◆ **ABOUT THIS TASK**: In the listing below, find every line with the string "handle" and pull it out.

◆ **DATA FOR THE TASK**:
(** No bounds check here: [branch] outside the arrays is undefined. *)
Definition set_child (new_node : option loc) (hash : uint256) (branch : nat) n
    : outcome (bool * RadixMerkleTreeNode) :=
  if decide (branch < 16) then
    update_hash (mkNode (hash_ n) (<[branch := hash]> (children_hash_ n))
                   (<[branch := new_node]> (children_ n)) (item_ n) (is_transaction_tree_ n)
                   (type_ n) (Z.lor (branch_mask_ n) (Z.shiftl 1 (Z.of_nat branch))))
  else Err OutOfBounds.

Definition make_inner n : RadixMerkleTreeNode :=
  mkNode uint256_zero (replicate 16 uint256_zero) (replicate 16 None) None
    (is_transaction_tree_ n) TREE_NODE_TYPE_INNER_NODE 0.

Definition set_item (item : option RadixMerkleTreeLeaf) (node_type : TreeNodeType) n
    : outcome (bool * RadixMerkleTreeNode) :=
  update_hash (mkNode (hash_ n) (children_hash_ n) (children_ n) item (is_transaction_tree_ n)
                 node_type (branch_mask_ n)).
End node_methods.

(** ** The stored form of a node *)

Section node_codec.
Context `{SHA512} `{Indeterminate}.

Definition encode (n : RadixMerkleTreeNode) (s : Serializer) : outcome Serializer :=
  s ← add_raw (bool_raw (is_transaction_tree_ n)) 1 s;
  s ← add_raw (type_raw (type_ n)) 4 s;
  s ← add_raw (mask_raw (branch_mask_ n)) 4 s;
  match type_ n with
  | TREE_NODE_TYPE_INNER_NODE => mret (add256_all (children_hash_ n) s)
  | TREE_NODE_TYPE_TRANSACTION_LEAF | TREE_NODE_TYPE_ACCOUNT_LEAF =>
      item ← of_option NullDeref (item_ n);
      add_serializer (peek_serializer item) (add256 (get_index item) s)
  | TREE_NODE_TYPE_ERROR => Err AssertFailed
  end.

(** A four-byte read at an offset of a buffer. *)
Definition read_u32 (buf : bytes) (off : nat) : outcome Z :=
  bs ← mapM (read buf) (seq off 4); mret (le_combine bs).

(** The conversion of a [size_t] to the [int] parameter of [add_raw]. *)
Definition int_of_size (z : Z) : Z := ((z + 2 ^ 31) mod 2 ^ 32 - 2 ^ 31)%Z.
Definition size_sub (a b : Z) : Z := ((a - b) mod 2 ^ 64)%Z.

Definition decode (value_string : bytes) (n : RadixMerkleTreeNode)
    : outcome RadixMerkleTreeNode :=
  let value_ptr := c_str value_string in
  b ← read value_ptr 0;
  let is_tx := bool_decide (b ≠ Byte.x00) in
  ty ← read_u32 value_ptr 1;
  mask ← read_u32 value_ptr 5;
  let value_ptr := drop 9 value_ptr in
  match TreeNodeType_of_value ty with
  | Some TREE_NODE_TYPE_INNER_NODE =>
      hs ← mapM (λ i, init uint256_bits (drop (32 * i) value_ptr)) (seq 0 16);
      mret (mkNode (hash_ n) hs (replicate 16 None) (item_ n) is_tx
              TREE_NODE_TYPE_INNER_NODE mask)
  | Some ((TREE_NODE_TYPE_TRANSACTION_LEAF | TREE_NODE_TYPE_ACCOUNT_LEAF) as ty) =>
      index ← init uint256_bits value_ptr;
      let len := size_sub (Z.of_nat (length value_string)) 9 in
      s ← add_raw (drop 32 value_ptr) (int_of_size (size_sub len 32)) Serializer_empty;
      mret (mkNode (hash_ n) (children_hash_ n) (children_ n) (Some (mkLeaf index s)) is_tx
              ty mask)
  | _ => Err AssertFailed
  end.
End node_codec.

(** ** The preimages that are hashed *)

Definition leaf_tag (t : TreeNodeType) : bytes :=
  match t with
  | TREE_NODE_TYPE_TRANSACTION_LEAF => str "txleaf"
  | TREE_NODE_TYPE_ACCOUNT_LEAF => str "acleaf"
  | _ => str "_node_"
  end.

(** What [update_hash] feeds to SHA-512, as one byte string. *)
Definition preimage (n : RadixMerkleTreeNode) : bytes :=
  bool_raw (is_transaction_tree_ n) ++ type_raw (type_ n) ++ mask_raw (branch_mask_ n) ++
  leaf_tag (type_ n) ++
  match type_ n, item_ n with
  | TREE_NODE_TYPE_INNER_NODE, _ => mjoin (children_hash_ n)
  | TREE_NODE_TYPE_TRANSACTION_LEAF, Some item => leaf_peek_data item
  | TREE_NODE_TYPE_ACCOUNT_LEAF, Some item => leaf_peek_data item ++ get_index item
  | _, _ => []
  end.

(** A node whose type and item fit together: inner, or a leaf with an item. *)
Definition typed_node (n : RadixMerkleTreeNode) : Prop :=
  match type_ n with
  | TREE_NODE_TYPE_INNER_NODE => True
  | TREE_NODE_TYPE_TRANSACTION_LEAF | TREE_NODE_TYPE_ACCOUNT_LEAF => is_Some (item_ n)
  | TREE_NODE_TYPE_ERROR => False
  end.

Lemma add256_all_data hs s : add256_all hs s = mkSerializer (data_ s ++ mjoin hs).
Proof.
  revert s. induction hs as [|h hs IH]; intros s; cbn.
  - rewrite app_nil_r. by destruct s.
  - unfold add256_all in IH. rewrite IH. cbn. by rewrite app_assoc.
Qed.

Lemma add_raw_bool b s : add_raw (bool_raw b) 1 s = Ok (mkSerializer (data_ s ++ bool_raw b)).
Proof. by apply add_raw_full. Qed.
Lemma add_raw_type t s : add_raw (type_raw t) 4 s = Ok (mkSerializer (data_ s ++ type_raw t)).
Proof. apply add_raw_full. unfold type_raw. by rewrite length_le_split. Qed.
Lemma add_raw_mask m s : add_raw (mask_raw m) 4 s = Ok (mkSerializer (data_ s ++ mask_raw m)).
Proof. apply add_raw_full. unfold mask_raw. by rewrite length_le_split. Qed.
Lemma add_raw_tag t s : add_raw (leaf_tag t) 6 s = Ok (mkSerializer (data_ s ++ leaf_tag t)).
Proof. apply add_raw_full. by destruct t. Qed.
Lemma add_raw_data d s :
  add_raw d (Z.of_nat (length d)) s = Ok (mkSerializer (data_ s ++ d)).
Proof. by apply add_raw_full. Qed.
Create Rewrite HintDb ser.
#[export] Hint Rewrite add_raw_bool add_raw_type add_raw_mask add_raw_data
  add_serializer_Ok add256_all_data : ser.

Section update_hash_lemmas.
Context `{SHA512}.
Implicit Types n : RadixMerkleTreeNode.

(** The digest of a node's preimage. *)
Definition node_digest n : uint256 := get_sha512_half (mkSerializer (preimage n)).

Lemma node_digest_wf n : wf256 (node_digest n).
Proof. apply length_sha512_half. Qed.
(* ===== verification/MerkleTree.v ===== *)
(** * RadixMerkleTree

    Models [src/src/ledger/radix_merkle_tree.{h,cpp}].  The nodes of all trees
    live in one heap, shared through their locations as the code shares them
    through [std::shared_ptr]; the database is the process-wide RocksDB handle.
    A method of the tree is a program on that store.  The [child_lock_] mutex is
    not represented: the methods run one at a time. *)

From S2P Require Import Prelude BaseUint Serializer MerkleNode Database.

Inductive RadixMerkleTreeState := STATE_VALID.
Inductive RadixMerkleTreeType :=
| TYPE_TRANSACTION_TREE
| TYPE_ACCOUNT_TREE
| TYPE_UNKNOWN_TREE.

(** The tree object; [radix_merkle_tree_db_] always is the process-wide handle. *)
Record RadixMerkleTree := mkTree {
  root_ : loc;
  tree_ledger_sequence_ : Z;
  state_ : RadixMerkleTreeState;
  tree_type_ : RadixMerkleTreeType;
}.

Record store_t (D : Type) := mkStore {
  heap : gmap loc RadixMerkleTreeNode;
  next_loc : loc;
  rocks : D;
}.
Arguments mkStore {D} heap next_loc rocks.
Arguments heap {D} s.
Arguments next_loc {D} s.
Arguments rocks {D} s.

(** A [std::stack] of (node, depth); the top is the head. *)
Abbreviation LeafStack := (list (loc * nat)).

Section RadixMerkleTree.
Context `{SHA512} `{Indeterminate} {D : Type} `{RocksDB D}.
Abbreviation cmd := (prog (store_t D)).

(** ** Objects in the heap *)

Definition load (l : loc) : cmd RadixMerkleTreeNode :=
  λ s, match heap s !! l with Some n => Ok (n, s) | None => Err NullDeref end.
Definition write (l : loc) (n : RadixMerkleTreeNode) : cmd unit :=
  modify (λ s, mkStore (<[l := n]> (heap s)) (next_loc s) (rocks s)).
Definition make_shared (n : RadixMerkleTreeNode) : cmd loc :=
  λ s, Ok (next_loc s,
           mkStore (<[next_loc s := n]> (heap s)) (Pos.succ (next_loc s)) (rocks s)).

(** A call of a method that changes the object. *)
Definition call {A} (l : loc) (m : RadixMerkleTreeNode → outcome (A * RadixMerkleTreeNode))
    : cmd A :=
  n ← load l; r ← lift (m n); write l r.2;; mret r.1.
(** A call of a method that only reads it. *)
Definition view {A} (l : loc) (m : RadixMerkleTreeNode → A) : cmd A := n ← load l; mret (m n).

(** ** The database *)

Definition fetch_node_from_db (hash : uint256) : cmd loc :=
  s ← gets rocks;
  r ← lift (fetch hash s);
  modify (λ s, mkStore (heap s) (next_loc s) r.2);;
  make_shared r.1.

Definition store_node (node : loc) : cmd unit :=
  n ← load node;
  s ← gets rocks;
  d ← lift (store n s);
  modify (λ s, mkStore (heap s) (next_loc s) d).

(** ** Descending *)

Definition select_branch (hash : uint256) (tree_depth : nat) : outcome nat :=
  byte_branch ← read hash (Nat.div2 tree_depth);
  if Nat.odd tree_depth then mret (Z.to_nat (Z.land (byte.unsigned byte_branch) 15))
  else mret (Z.to_nat (Z.shiftr (byte.unsigned byte_branch) 4)).

Definition descend (parent : loc) (branch : nat) : cmd loc :=
  c ← view parent (get_child branch);
  c ← lift c;
  match c with
  | Some node => mret node
  | None =>
      h ← view parent (get_child_hash branch);
      h ← lift h;
      node ← fetch_node_from_db h;
      call parent (λ n, n' ← canonicalize branch (Some node) n; mret (tt, n'));;
      mret node
  end.

(** The number of iterations of the descending loops: [select_branch] reads past
    the 32 bytes of the key at depth 64, so no run goes further. *)
Definition depth_fuel : nat := 65.

Fixpoint get_stack_loop (fuel : nat) (hash : uint256) (node : loc) (tree_depth : nat)
    (stack : LeafStack) : cmd LeafStack :=
  match fuel with
  | O => fail OutOfFuel
  | S fuel =>
      b ← view node is_inner;
      if b : bool then
        let stack := (node, tree_depth) :: stack in
        branch ← lift (select_branch hash tree_depth);
        assert (bool_decide (branch < 16));;
        e ← view node (λ n, is_empty_branch n branch);
        if e : bool then mret stack
        else
          node ← descend node branch;
          get_stack_loop fuel hash node (S tree_depth) stack
      else mret ((node, tree_depth) :: stack)
  end.
Definition get_stack (t : RadixMerkleTree) (hash : uint256) : cmd LeafStack :=
  get_stack_loop depth_fuel hash (root_ t) 0 [].

(** The descent of [walk_to_leaf], [get_account_entry] and [get_transaction_entry]:
    the leaf node it ends at, or [None] at an empty branch. *)
Fixpoint walk_loop (fuel : nat) (hash : uint256) (now : loc) (depth : nat)
    : cmd (option loc) :=
  match fuel with
  | O => fail OutOfFuel
  | S fuel =>
      b ← view now is_inner;
      if b : bool then
        branch ← lift (select_branch hash depth);
        e ← view now (λ n, is_empty_branch n branch);
        if e : bool then mret None
        else
          now ← descend now branch;
          walk_loop fuel hash now (S depth)
      else mret (Some now)
  end.

(** [now->peek_leaf ()->get_index ()] *)
Definition leaf_of (now : loc) : cmd RadixMerkleTreeLeaf :=
  i ← view now peek_leaf; lift (of_option NullDeref i).

Definition walk_to_leaf (t : RadixMerkleTree) (hash : uint256) : cmd (option loc) :=
  r ← walk_loop depth_fuel hash (root_ t) 0;
  match r with
  | None => mret None
  | Some now =>
      item ← leaf_of now;
      mret (if base_uint_eqb uint256_bits (get_index item) hash then Some now else None)
  end.

Definition has_item (t : RadixMerkleTree) (hash : uint256) : cmd bool :=
  leaf ← walk_to_leaf t hash; mret (bool_decide (leaf ≠ None)).

Definition peek_item (t : RadixMerkleTree) (hash : uint256)
    : cmd (option RadixMerkleTreeLeaf) :=
  leaf ← walk_to_leaf t hash;
  match leaf with
  | None => mret None
  | Some l => view l peek_leaf
  end.

(** ** Changing the tree *)

Fixpoint dirty_up (stack : LeafStack) (index : uint256) (child : loc) : cmd unit :=
  match stack with
  | [] => mret tt
  | (node, tree_depth) :: stack =>
      b ← view node is_inner;
      assert b;;
      branch ← lift (select_branch index tree_depth);
      h ← view child get_hash;
      ok ← call node (set_child (Some child) h branch);
      assert ok;;
      dirty_up stack index node
  end.

Definition leaf_type (is_transaction : bool) : TreeNodeType :=
  if is_transaction then TREE_NODE_TYPE_TRANSACTION_LEAF else TREE_NODE_TYPE_ACCOUNT_LEAF.

(** [std::make_shared <RadixMerkleTreeNode> (item, node_type)] and the [set_child]
    that hangs the new node under [node]. *)
Definition add_leaf_child (node : loc) (item : RadixMerkleTreeLeaf) (node_type : TreeNodeType)
    (branch : nat) : cmd unit :=
  n ← lift (mk_leaf_node (Some item) node_type);
  new_node ← make_shared n;
  h ← view new_node get_hash;
  ok ← call node (set_child (Some new_node) h branch);
  assert ok.

(** The loop that pushes inner nodes while the two keys agree. *)
Fixpoint split_loop (fuel : nat) (index other_index : uint256) (node : loc)
    (tree_depth : nat) (stack : LeafStack) : cmd (loc * LeafStack * nat * nat) :=
  match fuel with
  | O => fail OutOfFuel
  | S fuel =>
      b1 ← lift (select_branch index tree_depth);
      b2 ← lift (select_branch other_index tree_depth);
      if decide (b1 = b2) then
        let stack := (node, tree_depth) :: stack in
        n ← lift (mk_inner_node false);
        node ← make_shared n;
        call node (λ n, Ok (tt, make_inner n));;
        split_loop fuel index other_index node (S tree_depth) stack
      else mret (node, stack, b1, b2)
  end.

Definition add_given_item (t : RadixMerkleTree) (item : RadixMerkleTreeLeaf)
    (is_transaction : bool) : cmd bool :=
  let index := get_index item in
  stack ← get_stack t index;
  let node_type := leaf_type is_transaction in
  match stack with
  | [] => fail AssertFailed
  | (node, tree_depth) :: stack =>
      b ← view node is_inner;
      if b : bool then
        branch ← lift (select_branch index tree_depth);
        e ← view node (λ n, is_empty_branch n branch);
        assert e;;
        add_leaf_child node item node_type branch;;
        dirty_up stack index node;;
        mret true
      else
        other ← view node peek_leaf;
        match other with
        | None => fail AssertFailed
        | Some other_item =>
            assert (base_uint_neqb uint256_bits index (get_index other_item));;
            let other_index := get_index other_item in
            call node (λ n, Ok (tt, make_inner n));;
            r ← split_loop depth_fuel index other_index node tree_depth stack;
            let '(node, stack, b1, b2) := r in
            b ← view node is_inner;
            assert b;;
            add_leaf_child node item node_type b1;;
            add_leaf_child node other_item node_type b2;;
            dirty_up stack index node;;
            mret true
        end
  end.

Definition add_item (t : RadixMerkleTree) (item : RadixMerkleTreeLeaf)
    (is_transaction : bool) : cmd bool := add_given_item t item is_transaction.

Definition update_given_item (t : RadixMerkleTree) (item : RadixMerkleTreeLeaf)
    (is_transaction : bool) : cmd bool :=
  let index := get_index item in
  stack ← get_stack t index;
  let node_type := leaf_type is_transaction in
  match stack with
  | [] => fail AssertFailed
  | (node, _) :: stack =>
      b ← view node is_inner;
      assert (negb b);;
      other ← leaf_of node;
      assert (base_uint_eqb uint256_bits (get_index other) index);;
      changed ← call node (set_item (Some item) node_type);
      if changed : bool then dirty_up stack index node;; mret true
      else mret true
  end.

Definition tree_get_hash (t : RadixMerkleTree) : cmd uint256 := view (root_ t) get_hash.

(** ** Construction, and writing back to the database *)

Definition RadixMerkleTree_new (is_transaction_tree : bool) (seq : Z) : cmd RadixMerkleTree :=
  n ← lift (mk_inner_node is_transaction_tree);
  root ← make_shared n;
  mret (mkTree root seq STATE_VALID
          (if is_transaction_tree then TYPE_TRANSACTION_TREE else TYPE_ACCOUNT_TREE)).

Definition RadixMerkleTree_load (hash : uint256) (ledger_seq : Z) (is_transaction_tree : bool)
    : cmd RadixMerkleTree :=
  root ← fetch_node_from_db hash;
  mret (mkTree root ledger_seq STATE_VALID
          (if is_transaction_tree then TYPE_TRANSACTION_TREE else TYPE_ACCOUNT_TREE)).

(** The breadth-first traversal of the nodes in memory; [que] and [batch] are the
    [std::queue] and the [Batch] of the source. *)
Definition children_in_memory (now : loc) : cmd (list loc) :=
  n ← load now;
  if is_inner n then
    cs ← lift (mapM (λ i, get_child i n) (seq 0 16)); mret (omap id cs)
  else mret [].
Fixpoint backup_loop (fuel : nat) (que batch : list loc) : cmd (list loc) :=
  match que with
  | [] => mret batch
  | now :: que =>
      match fuel with
      | O => fail OutOfFuel
      | S fuel =>
          cs ← children_in_memory now;
          backup_loop fuel (que ++ cs) (batch ++ cs)
      end
  end.
Fixpoint load_all (ls : list loc) : cmd (list RadixMerkleTreeNode) :=
  match ls with
  | [] => mret []
  | l :: ls => n ← load l; ns ← load_all ls; mret (n :: ns)
  end.
Definition backup_to_database (t : RadixMerkleTree) : cmd unit :=
  fuel ← gets (λ s, S (size (heap s)));
  batch ← backup_loop fuel [root_ t] [root_ t];
  nodes ← load_all batch;
  d ← gets rocks;
  d' ← lift (store_batch nodes d);
  modify (λ s, mkStore (heap s) (next_loc s) d').

(** The destructor. *)
Definition RadixMerkleTree_dtor (t : RadixMerkleTree) : cmd unit := backup_to_database t.
End RadixMerkleTree.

◆ **TASK ANSWER**:
    through [std::shared_ptr]; the database is the process-wide RocksDB handle.
(** The tree object; [radix_merkle_tree_db_] always is the process-wide handle. *)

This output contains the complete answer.